WORK REQUIRED |
Among the records, how many lines contain "subst"? Only the number is needed.

[Extracted records]
===

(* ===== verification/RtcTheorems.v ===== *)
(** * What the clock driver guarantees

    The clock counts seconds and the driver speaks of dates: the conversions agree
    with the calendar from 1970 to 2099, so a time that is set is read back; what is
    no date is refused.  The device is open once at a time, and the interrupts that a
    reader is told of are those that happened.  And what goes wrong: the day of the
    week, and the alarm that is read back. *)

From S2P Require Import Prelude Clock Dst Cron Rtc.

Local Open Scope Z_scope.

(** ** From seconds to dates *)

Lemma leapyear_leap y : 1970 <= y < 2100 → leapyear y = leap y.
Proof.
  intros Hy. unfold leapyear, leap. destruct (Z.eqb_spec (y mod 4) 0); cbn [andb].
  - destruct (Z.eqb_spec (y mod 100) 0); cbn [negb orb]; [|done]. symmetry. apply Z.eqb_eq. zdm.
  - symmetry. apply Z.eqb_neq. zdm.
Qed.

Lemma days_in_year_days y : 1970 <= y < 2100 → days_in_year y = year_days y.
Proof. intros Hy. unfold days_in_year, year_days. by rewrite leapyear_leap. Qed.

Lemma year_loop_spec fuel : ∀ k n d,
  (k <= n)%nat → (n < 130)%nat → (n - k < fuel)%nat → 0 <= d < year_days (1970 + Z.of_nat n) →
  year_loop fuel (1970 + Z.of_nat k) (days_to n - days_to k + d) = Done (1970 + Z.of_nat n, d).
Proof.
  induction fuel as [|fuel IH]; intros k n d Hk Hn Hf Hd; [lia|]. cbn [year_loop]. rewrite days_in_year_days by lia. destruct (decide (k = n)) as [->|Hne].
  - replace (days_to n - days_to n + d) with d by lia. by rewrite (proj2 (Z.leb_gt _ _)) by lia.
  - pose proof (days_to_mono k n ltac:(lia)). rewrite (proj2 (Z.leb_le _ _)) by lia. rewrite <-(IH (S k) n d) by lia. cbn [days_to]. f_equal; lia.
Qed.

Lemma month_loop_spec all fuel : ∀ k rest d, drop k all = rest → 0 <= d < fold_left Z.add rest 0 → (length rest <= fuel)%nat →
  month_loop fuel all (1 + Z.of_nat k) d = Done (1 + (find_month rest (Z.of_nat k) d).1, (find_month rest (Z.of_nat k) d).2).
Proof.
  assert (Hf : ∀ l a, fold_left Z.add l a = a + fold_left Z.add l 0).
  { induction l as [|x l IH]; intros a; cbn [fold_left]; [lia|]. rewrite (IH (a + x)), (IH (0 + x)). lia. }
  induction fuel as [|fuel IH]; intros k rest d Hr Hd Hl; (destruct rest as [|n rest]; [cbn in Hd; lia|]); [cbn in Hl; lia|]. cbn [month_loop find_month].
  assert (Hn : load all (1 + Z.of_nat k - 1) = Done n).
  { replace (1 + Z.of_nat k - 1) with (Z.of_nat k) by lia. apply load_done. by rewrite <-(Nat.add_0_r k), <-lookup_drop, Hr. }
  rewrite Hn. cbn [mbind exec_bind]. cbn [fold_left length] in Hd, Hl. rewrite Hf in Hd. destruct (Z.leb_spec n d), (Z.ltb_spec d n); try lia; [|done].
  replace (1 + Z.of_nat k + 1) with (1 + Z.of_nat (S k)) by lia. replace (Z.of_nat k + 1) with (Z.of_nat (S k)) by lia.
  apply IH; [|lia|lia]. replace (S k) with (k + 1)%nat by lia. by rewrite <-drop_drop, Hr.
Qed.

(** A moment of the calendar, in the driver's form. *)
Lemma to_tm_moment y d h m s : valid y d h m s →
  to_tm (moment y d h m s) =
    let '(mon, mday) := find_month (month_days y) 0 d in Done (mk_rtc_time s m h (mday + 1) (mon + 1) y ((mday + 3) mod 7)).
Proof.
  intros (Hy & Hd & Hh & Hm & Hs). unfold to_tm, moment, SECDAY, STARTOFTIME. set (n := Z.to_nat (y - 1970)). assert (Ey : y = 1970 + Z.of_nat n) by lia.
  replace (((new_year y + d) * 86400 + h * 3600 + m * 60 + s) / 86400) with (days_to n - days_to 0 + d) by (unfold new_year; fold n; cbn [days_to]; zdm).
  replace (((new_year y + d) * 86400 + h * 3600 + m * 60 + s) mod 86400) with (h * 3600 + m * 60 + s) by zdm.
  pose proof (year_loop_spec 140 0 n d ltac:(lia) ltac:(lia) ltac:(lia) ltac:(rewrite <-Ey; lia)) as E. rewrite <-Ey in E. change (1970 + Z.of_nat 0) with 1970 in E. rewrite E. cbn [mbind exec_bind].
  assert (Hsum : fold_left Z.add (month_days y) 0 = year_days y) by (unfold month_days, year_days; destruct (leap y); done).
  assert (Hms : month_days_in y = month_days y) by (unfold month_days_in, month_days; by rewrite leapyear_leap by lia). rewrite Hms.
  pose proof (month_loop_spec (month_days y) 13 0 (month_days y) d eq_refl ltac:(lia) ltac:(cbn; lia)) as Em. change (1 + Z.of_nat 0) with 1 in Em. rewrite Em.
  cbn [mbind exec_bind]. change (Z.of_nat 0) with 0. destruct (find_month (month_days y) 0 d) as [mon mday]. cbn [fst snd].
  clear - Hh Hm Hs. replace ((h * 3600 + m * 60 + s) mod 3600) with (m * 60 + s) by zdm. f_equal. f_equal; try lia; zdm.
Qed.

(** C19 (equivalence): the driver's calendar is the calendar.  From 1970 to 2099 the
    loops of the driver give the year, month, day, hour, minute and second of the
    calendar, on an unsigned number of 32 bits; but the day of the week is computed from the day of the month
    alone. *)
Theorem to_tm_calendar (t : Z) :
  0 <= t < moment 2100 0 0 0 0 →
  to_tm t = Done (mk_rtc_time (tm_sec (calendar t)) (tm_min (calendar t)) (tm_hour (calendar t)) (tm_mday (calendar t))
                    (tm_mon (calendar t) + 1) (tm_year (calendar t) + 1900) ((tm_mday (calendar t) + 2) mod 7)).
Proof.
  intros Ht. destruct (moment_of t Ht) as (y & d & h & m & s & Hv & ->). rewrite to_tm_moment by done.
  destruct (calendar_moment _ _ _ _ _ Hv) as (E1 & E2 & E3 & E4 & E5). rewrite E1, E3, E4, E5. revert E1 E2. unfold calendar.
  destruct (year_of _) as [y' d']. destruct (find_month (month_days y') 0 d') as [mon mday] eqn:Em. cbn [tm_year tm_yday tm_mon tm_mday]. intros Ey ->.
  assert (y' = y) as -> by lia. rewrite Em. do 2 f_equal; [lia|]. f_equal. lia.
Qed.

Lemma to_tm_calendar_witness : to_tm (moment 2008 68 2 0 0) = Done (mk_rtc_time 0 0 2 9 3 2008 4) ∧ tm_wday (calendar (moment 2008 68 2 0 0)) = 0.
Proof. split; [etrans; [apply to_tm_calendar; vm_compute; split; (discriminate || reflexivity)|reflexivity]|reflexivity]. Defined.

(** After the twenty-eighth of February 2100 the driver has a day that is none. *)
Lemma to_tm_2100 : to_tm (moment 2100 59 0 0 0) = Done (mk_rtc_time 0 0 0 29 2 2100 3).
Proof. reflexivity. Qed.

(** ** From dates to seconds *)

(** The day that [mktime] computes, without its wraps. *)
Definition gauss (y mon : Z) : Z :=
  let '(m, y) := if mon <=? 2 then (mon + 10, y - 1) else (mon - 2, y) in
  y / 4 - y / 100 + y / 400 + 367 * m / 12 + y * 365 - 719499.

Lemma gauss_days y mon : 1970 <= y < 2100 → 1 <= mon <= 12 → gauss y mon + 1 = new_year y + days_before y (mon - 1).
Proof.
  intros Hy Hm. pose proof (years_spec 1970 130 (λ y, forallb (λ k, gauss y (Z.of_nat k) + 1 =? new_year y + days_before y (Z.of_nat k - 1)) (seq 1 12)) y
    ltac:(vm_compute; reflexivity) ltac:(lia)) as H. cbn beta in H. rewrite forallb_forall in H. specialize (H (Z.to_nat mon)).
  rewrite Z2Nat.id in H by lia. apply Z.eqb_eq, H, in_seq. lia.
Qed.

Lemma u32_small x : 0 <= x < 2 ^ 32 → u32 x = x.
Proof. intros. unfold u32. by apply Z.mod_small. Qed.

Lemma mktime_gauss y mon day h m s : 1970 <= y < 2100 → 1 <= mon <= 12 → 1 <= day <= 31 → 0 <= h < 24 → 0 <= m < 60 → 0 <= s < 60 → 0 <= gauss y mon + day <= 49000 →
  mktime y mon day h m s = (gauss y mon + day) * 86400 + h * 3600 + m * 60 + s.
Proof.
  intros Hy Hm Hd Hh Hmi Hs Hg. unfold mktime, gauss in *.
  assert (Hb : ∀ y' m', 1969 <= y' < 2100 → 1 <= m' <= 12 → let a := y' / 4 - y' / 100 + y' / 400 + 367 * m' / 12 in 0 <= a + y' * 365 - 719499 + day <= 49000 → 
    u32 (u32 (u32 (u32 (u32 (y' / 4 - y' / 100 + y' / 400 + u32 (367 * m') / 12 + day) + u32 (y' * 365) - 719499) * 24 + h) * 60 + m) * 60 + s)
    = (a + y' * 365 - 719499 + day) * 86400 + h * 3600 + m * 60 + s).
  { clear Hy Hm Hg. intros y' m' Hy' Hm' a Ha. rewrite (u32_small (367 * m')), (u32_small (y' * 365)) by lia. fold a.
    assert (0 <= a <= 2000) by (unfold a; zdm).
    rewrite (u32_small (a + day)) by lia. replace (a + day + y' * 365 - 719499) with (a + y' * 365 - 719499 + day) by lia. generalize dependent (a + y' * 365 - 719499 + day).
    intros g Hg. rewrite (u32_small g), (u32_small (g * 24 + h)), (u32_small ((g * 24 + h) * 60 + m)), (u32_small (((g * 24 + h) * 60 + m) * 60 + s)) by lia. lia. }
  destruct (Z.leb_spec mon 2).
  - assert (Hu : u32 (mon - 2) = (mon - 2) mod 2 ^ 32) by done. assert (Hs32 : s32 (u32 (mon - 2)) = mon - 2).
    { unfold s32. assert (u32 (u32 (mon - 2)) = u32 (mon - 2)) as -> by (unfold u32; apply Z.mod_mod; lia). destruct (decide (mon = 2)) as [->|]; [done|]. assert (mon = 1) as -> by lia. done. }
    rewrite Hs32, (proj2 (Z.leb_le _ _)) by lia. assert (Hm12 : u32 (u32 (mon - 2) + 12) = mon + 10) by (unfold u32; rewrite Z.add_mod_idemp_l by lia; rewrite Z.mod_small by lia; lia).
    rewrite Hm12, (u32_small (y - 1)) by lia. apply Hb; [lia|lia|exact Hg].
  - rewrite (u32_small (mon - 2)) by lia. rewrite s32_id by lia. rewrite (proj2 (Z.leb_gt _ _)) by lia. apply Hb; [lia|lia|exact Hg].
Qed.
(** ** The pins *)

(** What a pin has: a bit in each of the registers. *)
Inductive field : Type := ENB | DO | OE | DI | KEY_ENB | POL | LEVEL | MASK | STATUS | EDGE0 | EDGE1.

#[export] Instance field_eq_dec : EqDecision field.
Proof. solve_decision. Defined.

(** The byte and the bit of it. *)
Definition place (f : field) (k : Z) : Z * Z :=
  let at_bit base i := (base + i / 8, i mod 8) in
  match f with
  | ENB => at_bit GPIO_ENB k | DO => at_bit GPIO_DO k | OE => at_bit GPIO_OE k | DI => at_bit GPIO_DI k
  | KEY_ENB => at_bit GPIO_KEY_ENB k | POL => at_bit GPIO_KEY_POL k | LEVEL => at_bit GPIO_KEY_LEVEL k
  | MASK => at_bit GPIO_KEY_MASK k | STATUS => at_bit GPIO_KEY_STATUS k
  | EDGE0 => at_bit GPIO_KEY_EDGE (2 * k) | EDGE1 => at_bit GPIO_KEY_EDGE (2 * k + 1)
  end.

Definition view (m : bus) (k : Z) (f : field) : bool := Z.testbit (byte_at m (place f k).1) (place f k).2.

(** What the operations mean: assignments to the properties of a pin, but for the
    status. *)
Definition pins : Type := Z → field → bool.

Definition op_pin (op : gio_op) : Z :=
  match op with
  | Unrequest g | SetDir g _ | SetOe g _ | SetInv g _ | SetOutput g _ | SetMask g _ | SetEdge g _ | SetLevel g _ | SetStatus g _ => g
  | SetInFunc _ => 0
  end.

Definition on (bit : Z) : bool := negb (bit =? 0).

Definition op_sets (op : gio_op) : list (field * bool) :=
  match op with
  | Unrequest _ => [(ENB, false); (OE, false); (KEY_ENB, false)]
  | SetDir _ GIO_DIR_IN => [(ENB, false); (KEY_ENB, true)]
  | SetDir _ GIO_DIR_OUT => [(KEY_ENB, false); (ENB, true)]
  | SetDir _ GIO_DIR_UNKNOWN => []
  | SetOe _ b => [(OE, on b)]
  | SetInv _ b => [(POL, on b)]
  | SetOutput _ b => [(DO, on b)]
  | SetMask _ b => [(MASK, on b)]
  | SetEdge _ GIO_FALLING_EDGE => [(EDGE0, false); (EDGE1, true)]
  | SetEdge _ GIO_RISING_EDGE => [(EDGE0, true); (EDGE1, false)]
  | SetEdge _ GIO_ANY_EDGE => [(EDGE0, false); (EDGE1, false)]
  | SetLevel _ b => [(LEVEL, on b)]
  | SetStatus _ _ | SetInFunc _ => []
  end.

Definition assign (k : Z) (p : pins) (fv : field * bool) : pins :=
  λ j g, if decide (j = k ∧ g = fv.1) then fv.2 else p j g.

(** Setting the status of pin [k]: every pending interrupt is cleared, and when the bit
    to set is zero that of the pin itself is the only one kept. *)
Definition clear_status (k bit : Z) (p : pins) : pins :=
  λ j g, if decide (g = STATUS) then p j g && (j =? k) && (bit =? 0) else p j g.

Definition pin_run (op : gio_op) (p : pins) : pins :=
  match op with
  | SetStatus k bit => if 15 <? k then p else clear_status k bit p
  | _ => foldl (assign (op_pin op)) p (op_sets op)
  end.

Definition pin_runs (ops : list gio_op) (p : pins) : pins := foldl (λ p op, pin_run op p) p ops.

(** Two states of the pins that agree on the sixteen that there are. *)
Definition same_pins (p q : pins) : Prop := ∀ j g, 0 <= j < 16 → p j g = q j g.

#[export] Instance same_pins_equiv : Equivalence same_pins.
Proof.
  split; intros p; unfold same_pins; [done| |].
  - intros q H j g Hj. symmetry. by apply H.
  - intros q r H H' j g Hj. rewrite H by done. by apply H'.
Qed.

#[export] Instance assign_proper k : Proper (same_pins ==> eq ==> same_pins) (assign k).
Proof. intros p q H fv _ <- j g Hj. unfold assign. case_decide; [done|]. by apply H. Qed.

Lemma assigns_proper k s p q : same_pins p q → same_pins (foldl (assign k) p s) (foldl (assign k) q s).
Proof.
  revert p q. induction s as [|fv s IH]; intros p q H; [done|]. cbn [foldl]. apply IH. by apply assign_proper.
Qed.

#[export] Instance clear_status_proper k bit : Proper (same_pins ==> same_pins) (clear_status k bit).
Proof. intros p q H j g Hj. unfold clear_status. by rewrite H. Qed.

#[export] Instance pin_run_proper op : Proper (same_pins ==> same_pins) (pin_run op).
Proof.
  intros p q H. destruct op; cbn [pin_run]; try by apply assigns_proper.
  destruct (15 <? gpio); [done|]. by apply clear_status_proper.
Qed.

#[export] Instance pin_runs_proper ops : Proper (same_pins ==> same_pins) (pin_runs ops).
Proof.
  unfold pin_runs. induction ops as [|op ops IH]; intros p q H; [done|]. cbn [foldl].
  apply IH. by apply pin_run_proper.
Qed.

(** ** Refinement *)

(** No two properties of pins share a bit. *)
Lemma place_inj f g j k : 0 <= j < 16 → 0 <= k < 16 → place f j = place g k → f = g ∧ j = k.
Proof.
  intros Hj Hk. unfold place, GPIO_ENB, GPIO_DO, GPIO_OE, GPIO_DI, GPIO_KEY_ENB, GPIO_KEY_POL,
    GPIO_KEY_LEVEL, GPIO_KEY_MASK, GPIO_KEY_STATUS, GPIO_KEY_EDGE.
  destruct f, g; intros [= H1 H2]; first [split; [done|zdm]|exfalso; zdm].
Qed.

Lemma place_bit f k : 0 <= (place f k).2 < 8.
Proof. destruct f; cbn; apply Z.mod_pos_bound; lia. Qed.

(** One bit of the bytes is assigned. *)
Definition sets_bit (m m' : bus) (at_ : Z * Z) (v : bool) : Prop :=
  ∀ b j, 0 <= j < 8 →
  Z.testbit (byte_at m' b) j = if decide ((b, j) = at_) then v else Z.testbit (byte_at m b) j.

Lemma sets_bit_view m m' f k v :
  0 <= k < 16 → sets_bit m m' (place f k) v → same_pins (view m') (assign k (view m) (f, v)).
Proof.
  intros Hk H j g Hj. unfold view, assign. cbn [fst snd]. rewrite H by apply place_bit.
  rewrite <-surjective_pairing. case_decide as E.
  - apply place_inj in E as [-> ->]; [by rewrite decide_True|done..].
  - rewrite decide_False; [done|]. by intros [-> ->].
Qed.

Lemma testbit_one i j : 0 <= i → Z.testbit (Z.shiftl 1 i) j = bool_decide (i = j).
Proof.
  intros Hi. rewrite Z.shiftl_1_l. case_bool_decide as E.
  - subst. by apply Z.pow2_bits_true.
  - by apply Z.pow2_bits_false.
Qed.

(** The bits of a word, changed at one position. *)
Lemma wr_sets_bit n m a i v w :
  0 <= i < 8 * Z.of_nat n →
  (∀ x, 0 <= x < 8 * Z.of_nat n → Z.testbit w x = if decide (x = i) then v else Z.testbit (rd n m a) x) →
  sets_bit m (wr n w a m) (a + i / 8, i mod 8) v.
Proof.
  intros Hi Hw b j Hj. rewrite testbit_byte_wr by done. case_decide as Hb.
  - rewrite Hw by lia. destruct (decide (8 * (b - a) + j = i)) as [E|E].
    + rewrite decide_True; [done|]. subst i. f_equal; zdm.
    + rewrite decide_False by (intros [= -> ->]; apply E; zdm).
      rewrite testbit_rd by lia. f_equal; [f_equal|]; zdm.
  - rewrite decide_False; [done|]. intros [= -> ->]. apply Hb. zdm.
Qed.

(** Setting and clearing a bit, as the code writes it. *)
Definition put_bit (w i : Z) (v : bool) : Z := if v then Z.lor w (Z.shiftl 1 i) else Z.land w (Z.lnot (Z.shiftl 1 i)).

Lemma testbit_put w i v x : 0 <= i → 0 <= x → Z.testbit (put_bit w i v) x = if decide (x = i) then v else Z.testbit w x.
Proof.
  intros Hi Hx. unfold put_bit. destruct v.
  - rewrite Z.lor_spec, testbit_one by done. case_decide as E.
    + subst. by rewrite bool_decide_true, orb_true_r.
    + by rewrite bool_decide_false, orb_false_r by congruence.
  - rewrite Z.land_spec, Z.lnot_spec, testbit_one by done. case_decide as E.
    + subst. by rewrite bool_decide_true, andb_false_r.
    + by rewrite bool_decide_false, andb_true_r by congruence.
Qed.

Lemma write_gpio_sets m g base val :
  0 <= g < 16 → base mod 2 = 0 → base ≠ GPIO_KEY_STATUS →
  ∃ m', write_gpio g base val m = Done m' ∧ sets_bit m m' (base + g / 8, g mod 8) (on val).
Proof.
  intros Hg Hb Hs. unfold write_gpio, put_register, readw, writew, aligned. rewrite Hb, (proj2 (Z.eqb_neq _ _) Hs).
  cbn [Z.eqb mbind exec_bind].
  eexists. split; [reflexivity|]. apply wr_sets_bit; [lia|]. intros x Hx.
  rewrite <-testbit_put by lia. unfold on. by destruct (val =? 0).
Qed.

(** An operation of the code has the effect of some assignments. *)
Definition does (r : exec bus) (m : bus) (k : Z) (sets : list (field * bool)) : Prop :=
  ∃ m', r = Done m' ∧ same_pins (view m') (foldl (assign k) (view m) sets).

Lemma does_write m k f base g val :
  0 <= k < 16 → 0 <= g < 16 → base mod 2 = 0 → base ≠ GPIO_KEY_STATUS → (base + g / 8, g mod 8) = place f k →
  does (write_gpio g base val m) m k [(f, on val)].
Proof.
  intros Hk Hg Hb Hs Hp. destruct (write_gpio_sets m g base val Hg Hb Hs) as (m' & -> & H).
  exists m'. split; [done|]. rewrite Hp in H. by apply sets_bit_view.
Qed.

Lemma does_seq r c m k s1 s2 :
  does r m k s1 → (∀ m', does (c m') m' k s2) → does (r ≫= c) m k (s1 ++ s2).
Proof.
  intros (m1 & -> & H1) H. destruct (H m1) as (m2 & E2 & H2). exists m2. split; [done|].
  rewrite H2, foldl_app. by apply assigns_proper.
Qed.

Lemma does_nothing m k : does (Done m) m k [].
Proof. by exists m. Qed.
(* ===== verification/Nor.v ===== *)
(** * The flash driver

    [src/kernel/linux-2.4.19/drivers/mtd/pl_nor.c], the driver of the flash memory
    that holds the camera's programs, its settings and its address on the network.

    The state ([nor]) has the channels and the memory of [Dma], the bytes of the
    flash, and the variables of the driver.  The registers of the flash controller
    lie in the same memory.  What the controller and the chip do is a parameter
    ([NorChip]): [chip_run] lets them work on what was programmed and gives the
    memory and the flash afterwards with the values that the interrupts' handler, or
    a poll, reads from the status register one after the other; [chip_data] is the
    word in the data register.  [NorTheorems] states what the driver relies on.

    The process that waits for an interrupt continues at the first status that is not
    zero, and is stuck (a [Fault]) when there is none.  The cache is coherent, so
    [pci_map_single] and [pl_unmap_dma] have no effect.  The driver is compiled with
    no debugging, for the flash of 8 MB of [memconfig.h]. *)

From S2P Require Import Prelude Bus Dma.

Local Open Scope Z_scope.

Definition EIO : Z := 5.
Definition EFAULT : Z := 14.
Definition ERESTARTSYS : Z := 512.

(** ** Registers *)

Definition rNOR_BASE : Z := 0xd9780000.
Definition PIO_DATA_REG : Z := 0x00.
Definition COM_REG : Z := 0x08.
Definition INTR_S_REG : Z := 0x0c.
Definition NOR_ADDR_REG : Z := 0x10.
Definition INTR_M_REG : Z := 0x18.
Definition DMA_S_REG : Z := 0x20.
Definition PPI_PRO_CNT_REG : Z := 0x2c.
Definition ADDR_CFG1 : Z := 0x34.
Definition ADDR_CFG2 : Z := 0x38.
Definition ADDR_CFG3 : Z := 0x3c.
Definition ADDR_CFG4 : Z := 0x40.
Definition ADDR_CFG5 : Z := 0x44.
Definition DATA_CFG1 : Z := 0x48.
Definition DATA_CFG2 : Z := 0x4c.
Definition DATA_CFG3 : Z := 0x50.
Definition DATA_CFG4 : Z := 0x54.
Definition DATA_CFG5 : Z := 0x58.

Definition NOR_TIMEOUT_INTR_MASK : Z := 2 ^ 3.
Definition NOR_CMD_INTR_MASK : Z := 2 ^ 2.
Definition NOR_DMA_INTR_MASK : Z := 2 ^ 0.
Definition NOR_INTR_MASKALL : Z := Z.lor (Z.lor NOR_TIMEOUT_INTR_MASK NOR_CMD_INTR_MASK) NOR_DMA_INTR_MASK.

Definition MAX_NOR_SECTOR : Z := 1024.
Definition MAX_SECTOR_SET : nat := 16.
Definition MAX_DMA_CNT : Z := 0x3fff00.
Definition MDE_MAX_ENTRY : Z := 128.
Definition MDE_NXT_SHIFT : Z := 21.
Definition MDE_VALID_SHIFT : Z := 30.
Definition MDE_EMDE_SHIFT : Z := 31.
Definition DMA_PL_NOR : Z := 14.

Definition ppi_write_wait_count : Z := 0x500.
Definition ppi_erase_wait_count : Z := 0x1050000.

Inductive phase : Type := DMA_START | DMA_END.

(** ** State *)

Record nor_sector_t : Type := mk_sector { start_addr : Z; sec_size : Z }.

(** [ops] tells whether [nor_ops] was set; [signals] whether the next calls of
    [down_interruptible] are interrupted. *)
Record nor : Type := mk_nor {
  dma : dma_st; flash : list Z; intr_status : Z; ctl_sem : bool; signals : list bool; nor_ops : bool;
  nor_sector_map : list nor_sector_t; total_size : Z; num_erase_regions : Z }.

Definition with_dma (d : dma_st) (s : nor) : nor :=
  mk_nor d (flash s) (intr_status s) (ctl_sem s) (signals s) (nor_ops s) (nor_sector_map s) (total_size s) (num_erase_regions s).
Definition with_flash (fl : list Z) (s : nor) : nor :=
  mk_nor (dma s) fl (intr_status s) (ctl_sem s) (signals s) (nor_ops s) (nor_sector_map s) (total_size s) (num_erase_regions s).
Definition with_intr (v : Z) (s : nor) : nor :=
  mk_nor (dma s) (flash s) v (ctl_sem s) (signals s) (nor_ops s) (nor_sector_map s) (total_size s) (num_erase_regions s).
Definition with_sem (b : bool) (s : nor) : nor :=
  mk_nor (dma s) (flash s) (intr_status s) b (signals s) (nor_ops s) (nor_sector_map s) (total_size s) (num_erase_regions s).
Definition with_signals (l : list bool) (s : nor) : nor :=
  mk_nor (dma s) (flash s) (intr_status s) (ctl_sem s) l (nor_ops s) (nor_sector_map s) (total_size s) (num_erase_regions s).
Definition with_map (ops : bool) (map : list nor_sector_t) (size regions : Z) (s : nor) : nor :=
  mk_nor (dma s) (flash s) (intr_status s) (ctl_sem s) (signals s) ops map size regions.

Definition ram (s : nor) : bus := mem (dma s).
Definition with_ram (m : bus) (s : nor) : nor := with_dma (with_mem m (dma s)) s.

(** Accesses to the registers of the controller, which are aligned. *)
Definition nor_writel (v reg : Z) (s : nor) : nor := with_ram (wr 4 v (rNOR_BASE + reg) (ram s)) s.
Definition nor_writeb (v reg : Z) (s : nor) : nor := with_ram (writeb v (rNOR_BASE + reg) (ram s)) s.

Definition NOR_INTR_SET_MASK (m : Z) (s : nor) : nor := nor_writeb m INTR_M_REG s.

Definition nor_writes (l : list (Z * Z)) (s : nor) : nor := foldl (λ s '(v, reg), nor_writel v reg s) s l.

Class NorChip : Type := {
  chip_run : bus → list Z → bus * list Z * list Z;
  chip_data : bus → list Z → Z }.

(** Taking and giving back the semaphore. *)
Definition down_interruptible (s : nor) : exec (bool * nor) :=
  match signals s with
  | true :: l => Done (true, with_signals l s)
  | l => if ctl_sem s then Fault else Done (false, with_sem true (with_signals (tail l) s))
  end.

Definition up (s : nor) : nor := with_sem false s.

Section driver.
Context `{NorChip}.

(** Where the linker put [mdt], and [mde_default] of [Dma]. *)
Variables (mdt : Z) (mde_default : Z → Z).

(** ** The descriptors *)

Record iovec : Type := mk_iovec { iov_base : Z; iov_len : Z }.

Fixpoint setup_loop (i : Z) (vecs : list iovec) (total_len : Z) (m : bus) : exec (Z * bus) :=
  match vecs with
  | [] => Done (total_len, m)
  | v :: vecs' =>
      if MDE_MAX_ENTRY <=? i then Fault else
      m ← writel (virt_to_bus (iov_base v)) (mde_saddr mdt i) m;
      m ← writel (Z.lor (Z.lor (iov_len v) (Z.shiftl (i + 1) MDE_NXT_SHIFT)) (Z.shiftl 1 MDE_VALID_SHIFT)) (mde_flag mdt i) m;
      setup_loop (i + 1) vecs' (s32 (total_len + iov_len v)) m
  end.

===

RESULT FOR THIS TASK |
4